Insolvenzantragsverfahren über das Vermögen der SOLANEVO GmbH

Formularbeginn

Verfügungen der Schuldnerin über Gegenstände des schuldnerischen Vermögens sind nur noch mit Zustimmung des vorläufigen Insolvenzverwalters wirksam (§ 21 Abs. 2 Nr. 2, 2. Alternative InsO).

Der vorläufige Insolvenzverwalter ist nicht allgemeiner Vertreter der Schuldnerin. Seine Aufgabe besteht darin, das Vermögen der Schuldnerin durch Überwachung zu sichern und zu erhalten (§ 22 Abs. 1 Satz 2 Nr. 1 InsO). Ferner hat er zu prüfen, ob das Vermögen der Schuldnerin die Kosten des Verfahrens decken wird (§ 22 Abs. 1 Satz 2 Nr. 3 InsO).

4. Verfügungsverbot über Bankkonten und Außenstände

Der Schuldnerin wird untersagt, ganz oder teilweise über Bankkonten sowie über Außenstände zu verfügen.
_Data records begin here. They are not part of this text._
(* ===== verification/RaftVote.v ===== *)
(** * raft/raft.go: leader election

    The RequestVote handler ([RequestVote]), the candidate's side of the RPC
    ([startRequestVote_args] is the critical section that builds the
    arguments, [startRequestVote_reply] the one that handles a reply), and
    what they guarantee.  [RequestVote] does not take the peer's mutex in the
    source; here, as every other handler, it is one atomic step, and
    RaftVoteRace.v has it read by read and write by write. *)

From S2P Require Import Prelude Gob PersisterModel RaftState.
Open Scope go_scope.

Record RequestVoteArgs := mkRequestVoteArgs {
  rv_Term : Z;
  CandidateID : Z;
  LastLogIndex : Z;
  LastLogTerm : Z;
}.

Record RequestVoteReply := mkRequestVoteReply {
  rvr_Term : Z;
  VoteGranted : bool;
}.

#[export] Instance RequestVoteArgs_eq_dec : EqDecision RequestVoteArgs.
Proof. solve_decision. Defined.
#[export] Instance RequestVoteReply_eq_dec : EqDecision RequestVoteReply.
Proof. solve_decision. Defined.

(** [go func() { select { case <-ch: default: }; ch <- true }()] *)
Definition spawn_notify (ch : NotifyCh) : NotifyCh :=
  mkNotifyCh (S (starting ch)) (sending ch).

Section vote.
Context {GT : GobTypes}.

(** Whether the candidate's log is at least as up to date as the peer's. *)
Definition RequestVote_newer (l : list LogEntry) (args : RequestVoteArgs) : outcome bool :=
  if len l =? 0 then Ret true
  else
    e ← go_index l (len l - 1);
    if Term e <? LastLogTerm args then Ret true
    else
      e ← go_index l (len l - 1);
      Ret ((LastLogTerm args =? Term e) && (len l <=? LastLogIndex args +! 1)).

Definition RequestVote (rf : Raft) (args : RequestVoteArgs) :
    outcome (Raft * RequestVoteReply) :=
  let rf := if currentTerm rf <? rv_Term args then rf <| votedFor := -1 |> else rf in
  newer ← RequestVote_newer (log rf) args;
  let granted := newer && ((votedFor rf =? -1) || (votedFor rf =? CandidateID args)) in
  let voted := if granted : bool then CandidateID args else -1 in
  let rf := rf <| votedFor := voted |> in
  let '(rf, granted) :=
    if rv_Term args <? currentTerm rf then (rf, false)
    else if currentTerm rf <? rv_Term args then
      let rf := rf <| currentTerm := rv_Term args |> in
      (if decide (state rf <> Follower) then convertToFollower rf (currentTerm rf) voted else rf,
       granted)
    else (rf, granted) in
  let reply := mkRequestVoteReply (currentTerm rf) granted in
  let rf := persist rf in
  Ret (if granted : bool then rf <| grantVoteCh := spawn_notify (grantVoteCh rf) |> else rf, reply).

(** The arguments every RequestVote of one round carries; [None] when the
    peer is no longer a candidate. *)
Definition startRequestVote_args (rf : Raft) : outcome (option RequestVoteArgs) :=
  if decide (state rf <> Candidate) then Ret None
  else
    let lastLogIndex := len (log rf) - 1 in
    lastLogTerm ← (if 0 <=? lastLogIndex then
                     e ← go_index (log rf) lastLogIndex; Ret (Term e)
                   else Ret (-1));
    Ret (Some (mkRequestVoteArgs (currentTerm rf) (me rf) lastLogIndex lastLogTerm)).

(** What the goroutine of one peer does with a reply.  [nLeader] is the
    variable all goroutines of the round share. *)
Definition startRequestVote_reply (rf : Raft) (args : RequestVoteArgs)
    (reply : RequestVoteReply) (nLeader : Z) : Raft * Z :=
  if currentTerm rf <? rvr_Term reply then
    (convertToFollower rf (rvr_Term reply) (-1), nLeader)
  else if decide (currentTerm rf <> rv_Term args \/ state rf <> Candidate) then (rf, nLeader)
  else
    let '(rf, nLeader) :=
      if VoteGranted reply then
        let rf := rf <| voteGranted := voteGranted rf +! 1 |> in
        if (nLeader =? 0) && (Z.of_nat (peers rf) <? voteGranted rf *! 2) &&
           bool_decide (state rf = Candidate) then
          let rf := convertToLeader rf in
          (rf <| leaderCh := spawn_notify (leaderCh rf) |>, nLeader +! 1)
        else (rf, nLeader)
      else (rf <| voteNotGranted := voteNotGranted rf +! 1 |>, nLeader) in
    (persist rf, nLeader).

End vote.

(** ** Specification *)

(** Index and term of the last entry, [-1] for an empty log. *)
Definition last_term (l : list LogEntry) : Z :=
  match last l with Some e => Term e | None => -1 end.

(** The order on (last term, last index) that decides which of two logs is
    more up to date. *)
Definition log_le (t1 i1 t2 i2 : Z) : Prop := t1 < t2 \/ (t1 = t2 /\ i1 <= i2).

#[export] Instance log_le_dec t1 i1 t2 i2 : Decision (log_le t1 i1 t2 i2).
Proof. unfold log_le. apply _. Defined.

(** The peer's log is no more up to date than the candidate's. *)
Definition up_to_date (l : list LogEntry) (args : RequestVoteArgs) : Prop :=
  l = [] \/ log_le (last_term l) (len l - 1) (LastLogTerm args) (LastLogIndex args).

#[export] Instance up_to_date_dec l args : Decision (up_to_date l args).
Proof. unfold up_to_date. apply _. Defined.

(** The peer is free to vote for the candidate in the candidate's term. *)
Definition may_vote (rf : Raft) (args : RequestVoteArgs) : Prop :=
  currentTerm rf < rv_Term args \/ votedFor rf = -1 \/ votedFor rf = CandidateID args.

#[export] Instance may_vote_dec rf args : Decision (may_vote rf args).
Proof. unfold may_vote. apply _. Defined.

(** ** Lemmas *)

Lemma go_index_last (l : list LogEntry) :
  l <> [] -> exists e, last l = Some e /\ go_index l (len l - 1) = Ret e.
Proof.
  intros Hl. destruct l as [|e l _] using rev_ind; [done|]. exists e.
  split; [apply last_snoc|]. apply go_index_Ret. unfold len. rewrite length_app. cbn.
  split; [lia|]. rewrite lookup_app_r by lia.
  by replace (Z.to_nat _ - _)%nat with 0%nat by lia.
Qed.

Lemma up_to_date_last l e args :
  last l = Some e ->
  up_to_date l args <->
  Term e < LastLogTerm args \/ (Term e = LastLogTerm args /\ len l <= LastLogIndex args + 1).
Proof.
  intros He. unfold up_to_date, log_le, last_term. rewrite He.
  split; [intros [->|?]; [done|lia] | right; lia].
Qed.

Lemma RequestVote_newer_spec l args :
  LastLogIndex args < int_max -> is_int (LastLogIndex args) ->
  RequestVote_newer l args = Ret (bool_decide (up_to_date l args)).
Proof.
  intros Hmax Hint. unfold RequestVote_newer.
  destruct (decide (l = [])) as [->|Hl]; [done|].
  destruct (go_index_last l Hl) as (e & He & Hi).
  destruct (Z.eqb_spec (len l) 0) as [H0|_]; [by apply len_zero in H0|].
  rewrite Hi. cbn [mbind outcome_bind].
  rewrite wrap_int_small by (unfold is_int, int_max, int_min in *; lia).
  pose proof (up_to_date_last l e args He) as Hu.
  case_bool_decide as Hb; rewrite Hu in Hb; case_tests; f_equal; bool_hyps; lia.
Qed.

Lemma RequestVote_newer_returns l args : returns (RequestVote_newer l args).
Proof.
  unfold RequestVote_newer. destruct (Z.eqb_spec (len l) 0) as [H0|H0]; [by eexists|].
  destruct (go_index_last l) as (e & _ & Hi); [by intros ->|].
  rewrite Hi. cbn. case_match; by eexists.
Qed.

Section vote_lemmas.
Context {GT : GobTypes}.

(** The vote the handler gives, before it compares the terms. *)
Definition would_grant (rf : Raft) (args : RequestVoteArgs) : Prop :=
  up_to_date (log rf) args /\ may_vote rf args.

#[export] Instance would_grant_dec rf args : Decision (would_grant rf args).
Proof. unfold would_grant. apply _. Defined.

Definition RequestVote_votedFor (rf : Raft) (args : RequestVoteArgs) : Z :=
  if bool_decide (would_grant rf args) then CandidateID args else -1.

Definition RequestVote_granted (rf : Raft) (args : RequestVoteArgs) : bool :=
  bool_decide (would_grant rf args) && (currentTerm rf <=? rv_Term args).

(** The peer steps down exactly when it sees a higher term. *)
Definition RequestVote_steps_down (rf : Raft) (args : RequestVoteArgs) : bool :=
  (currentTerm rf <? rv_Term args) && bool_decide (state rf <> Follower).

(** The whole handler in closed form. *)
Definition RequestVote_result (rf : Raft) (args : RequestVoteArgs) : Raft :=
  let down := RequestVote_steps_down rf args in
  let rf1 :=
    rf <| currentTerm := Z.max (currentTerm rf) (rv_Term args) |>
       <| votedFor := RequestVote_votedFor rf args |>
       <| state := if down then Follower else state rf |>
       <| voteGranted := if down then 0 else voteGranted rf |>
       <| voteNotGranted := if down then 0 else voteNotGranted rf |> in
  let rf2 := persist rf1 in
  if RequestVote_granted rf args then rf2 <| grantVoteCh := spawn_notify (grantVoteCh rf) |>
  else rf2.

Lemma would_grant_old_term rf args :
  rv_Term args <= currentTerm rf ->
  bool_decide (up_to_date (log rf) args) &&
    ((votedFor rf =? -1) || (votedFor rf =? CandidateID args)) =
  bool_decide (would_grant rf args).
Proof.
  intros Hle. unfold would_grant, may_vote.
  destruct (Z.eqb_spec (votedFor rf) (-1)), (Z.eqb_spec (votedFor rf) (CandidateID args));
    cbn [orb]; rewrite ?andb_true_r, ?andb_false_r;
    [apply bool_decide_ext; tauto..|].
  symmetry. apply bool_decide_eq_false_2. intros [_ [?|[?|?]]]; [lia|done..].
Qed.

Lemma would_grant_new_term rf args :
  currentTerm rf < rv_Term args ->
  bool_decide (up_to_date (log rf) args) = bool_decide (would_grant rf args).
Proof. intros Hlt. apply bool_decide_ext. unfold would_grant, may_vote. tauto. Qed.

Lemma RequestVote_closed_form rf args :
  LastLogIndex args < int_max -> is_int (LastLogIndex args) ->
  RequestVote rf args =
    Ret (RequestVote_result rf args,
         mkRequestVoteReply (Z.max (currentTerm rf) (rv_Term args))
           (RequestVote_granted rf args)).
Proof.
  intros Hmax Hint. unfold RequestVote.
  replace (log (if currentTerm rf <? rv_Term args then rf <| votedFor := -1 |> else rf))
    with (log rf) by by case_match.
  rewrite RequestVote_newer_spec by done. cbn [mbind outcome_bind].
  unfold RequestVote_result, RequestVote_granted, RequestVote_steps_down, RequestVote_votedFor.
  destruct (Z.ltb_spec (currentTerm rf) (rv_Term args)) as [Hlt|Hge].
  - raft_simpl. cbn [Z.eqb Pos.eqb orb andb].
    rewrite (andb_true_r (bool_decide (up_to_date (log rf) args))).
    rewrite (would_grant_new_term rf args Hlt).
    rewrite (proj2 (Z.ltb_ge (rv_Term args) (currentTerm rf))), (proj2 (Z.leb_le _ _)),
      (proj2 (Z.ltb_lt (currentTerm rf) (rv_Term args))), Z.max_r by lia.
    destruct (bool_decide (would_grant rf args)), rf as [? ? ? ? ? ? ? ? ? ? ? []]; done.
  - raft_simpl. cbn [andb].
    rewrite (would_grant_old_term rf args), Z.max_l by lia.
    rewrite (proj2 (Z.ltb_ge (currentTerm rf) (rv_Term args))) by lia.
    destruct (Z.ltb_spec (rv_Term args) (currentTerm rf)), (Z.leb_spec (currentTerm rf) (rv_Term args));
      try lia; destruct (bool_decide (would_grant rf args)), rf; done.
Qed.

Lemma RequestVote_fields rf args :
  LastLogIndex args < int_max /\ is_int (LastLogIndex args) ->
  exists rf' reply, RequestVote rf args = Ret (rf', reply) /\
    VoteGranted reply = RequestVote_granted rf args /\
    votedFor rf' = RequestVote_votedFor rf args /\
    currentTerm rf' = Z.max (currentTerm rf) (rv_Term args) /\ log rf' = log rf.
Proof.
  intros [Hmax Hint]. do 2 eexists. split; [by apply RequestVote_closed_form|].
  unfold RequestVote_result, persist. split_and!; [done|by case_match..].
Qed.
Hinsichtlich der Bankkonten und Außenstände der Schuldnerin geht die Verwaltungs- und Verfügungsbefugnis auf den vorläufigen Insolvenzverwalter über. Dieser wird ermächtigt, Bankguthaben und sonstige Forderungen der Schuldnerin einzuziehen sowie eingehende Gelder entgegenzunehmen.

5. Ermächtigung zur Führung von Sonderkonten

Der vorläufige Insolvenzverwalter wird ermächtigt, auf den Namen der Schuldnerin oder auf seinen eigenen Namen in seiner Funktion als vorläufiger Insolvenzverwalter Sonderkonten zu eröffnen und über diese zu verfügen. Dies erfolgt unter Beachtung der Vorgaben der Urteile des Bundesgerichtshofs vom:

  • 07.02.2019 – Az. IX ZR 47/18
  • 24.01.2019 – Az. IX ZR 110/17

Er wird insoweit auch ermächtigt, für die Kontoführung Masseverbindlichkeiten im Sinne des § 55 Abs. 2 InsO zu begründen.

6. Auskunftspflichten der Kreditinstitute

Die kontoführenden Kreditinstitute der Schuldnerin werden verpflichtet, dem vorläufigen Insolvenzverwalter Auskunft zu erteilen.

7. Zahlungsverbot an die Schuldnerin / Anordnung gegenüber Drittschuldnern

Den Schuldnern der Schuldnerin (Drittschuldnern) wird untersagt, an die Schuldnerin zu zahlen. Sie werden aufgefordert, Leistungen unter Beachtung dieser Anordnung nur noch an den vorläufigen Insolvenzverwalter zu erbringen (§ 23 Abs. 1 Satz 3 InsO).

8. Zustellungsauftrag

Gemäß § 8 Abs. 3 InsO wird der vorläufige Insolvenzverwalter beauftragt, die Zustellungen des Beschlusses an die Schuldner der Schuldnerin vorzunehmen (§ 23 Abs. 1 Satz 2 InsO) und hierüber Nachweis zu führen.

9. Betretungs-, Einsichts- und Herausgaberechte

Der vorläufige Insolvenzverwalter ist berechtigt, die Geschäftsräume und betrieblichen Einrichtungen der Schuldnerin einschließlich sämtlicher Nebenräume zu betreten und dort Nachforschungen anzustellen.

Die Schuldnerin hat ihm Einsicht in die Bücher und Geschäftspapiere zu gewähren und diese auf Verlangen bis zur Entscheidung über die Eröffnung des Verfahrens herauszugeben. Sie hat ferner alle Auskünfte zu erteilen, die zur Sicherung der künftigen Insolvenzmasse und zur Aufklärung der schuldnerischen Vermögensverhältnisse erforderlich sind.

10. Beauftragung als Sachverständiger

Der vorläufige Insolvenzverwalter wird zugleich beauftragt, als Sachverständiger zu prüfen, ob ein nach der Rechtsform der Schuldnerin maßgeblicher Eröffnungsgrund vorliegt und welche Aussichten für eine Fortführung des schuldnerischen Unternehmens bestehen.